(Beginning of INPUT MATERIAL)

(** The user data of a block and of its sync do not wrap around. *)
Lemma userData_small n : 0 <= n < 2 ^ 62 ->
  w64 (n + 1) = n + 1 /\ w64 (Z.shiftl (n + 1) 1) = 2 * n + 2 /\ Z.lor (w64 (Z.shiftl (n + 1) 1)) 1 = 2 * n + 3.
Proof.
  intros Hn. rewrite Z.shiftl_mul_pow2 by lia. change (2 ^ 1) with 2. unfold w64. rewrite !Z.mod_small by lia.
  split; [done|]. split; [lia|]. pose proof (Z.add_lor_land ((n + 1) * 2) 1) as E.
  assert (Z.land ((n + 1) * 2) 1 = 0) as E0; [|lia]. change 1 with (Z.ones 1) at 2. rewrite Z.land_ones by lia. apply Z_mod_mult.
Qed.

(** What a call that reports success has had the kernel do. *)
Definition durably (block : Z) (payload : bytes) (d : DurableWriter) (w : World) : Prop :=
  let u := 2 * sequence d + 2 in
  exists new1 new2, executed w = executed (world d) ++ new1 ++ new2 /\
    runsOf u new1 = 1%nat /\ runsOf (u + 1) new2 = 1%nat /\
    (exists x, x ∈ new1 /\ UserData (request x) = u /\ Opcode (request x) = ioUringOpWriteFixed /\
       Offset (request x) = w64 (block * blockSize d) /\
       data x = payload ++ replicate (Z.to_nat (blockSize d) - length payload) 0 /\ outcome x = blockSize d) /\
    (exists y, y ∈ new2 /\ UserData (request y) = u + 1 /\ Opcode (request y) = ioUringOpFsync /\ 0 <= outcome y).

Lemma i32_small z : 0 <= z < 2 ^ 31 -> i32 (w32 z) = z.
Proof. intros Hz. unfold i32, w32. rewrite !(Z.mod_small z) by lia. by rewrite (proj2 (Z.ltb_lt z (2 ^ 31))) by lia. Qed.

(End of INPUT MATERIAL)

> _WHAT THE TASK REQUIRES_
What you retype should run from the first line of the entries above through the line containing "(exists x, x", exactly and in full.

> _FINISHED TASK_
(** The user data of a block and of its sync do not wrap around. *)
Lemma userData_small n : 0 <= n < 2 ^ 62 ->
  w64 (n + 1) = n + 1 /\ w64 (Z.shiftl (n + 1) 1) = 2 * n + 2 /\ Z.lor (w64 (Z.shiftl (n + 1) 1)) 1 = 2 * n + 3.
Proof.
  intros Hn. rewrite Z.shiftl_mul_pow2 by lia. change (2 ^ 1) with 2. unfold w64. rewrite !Z.mod_small by lia.
  split; [done|]. split; [lia|]. pose proof (Z.add_lor_land ((n + 1) * 2) 1) as E.
  assert (Z.land ((n + 1) * 2) 1 = 0) as E0; [|lia]. change 1 with (Z.ones 1) at 2. rewrite Z.land_ones by lia. apply Z_mod_mult.
Qed.

(** What a call that reports success has had the kernel do. *)
Definition durably (block : Z) (payload : bytes) (d : DurableWriter) (w : World) : Prop :=
  let u := 2 * sequence d + 2 in
  exists new1 new2, executed w = executed (world d) ++ new1 ++ new2 /\
    runsOf u new1 = 1%nat /\ runsOf (u + 1) new2 = 1%nat /\
    (exists x, x ∈ new1 /\ UserData (request x) = u /\ Opcode (request x) = ioUringOpWriteFixed /\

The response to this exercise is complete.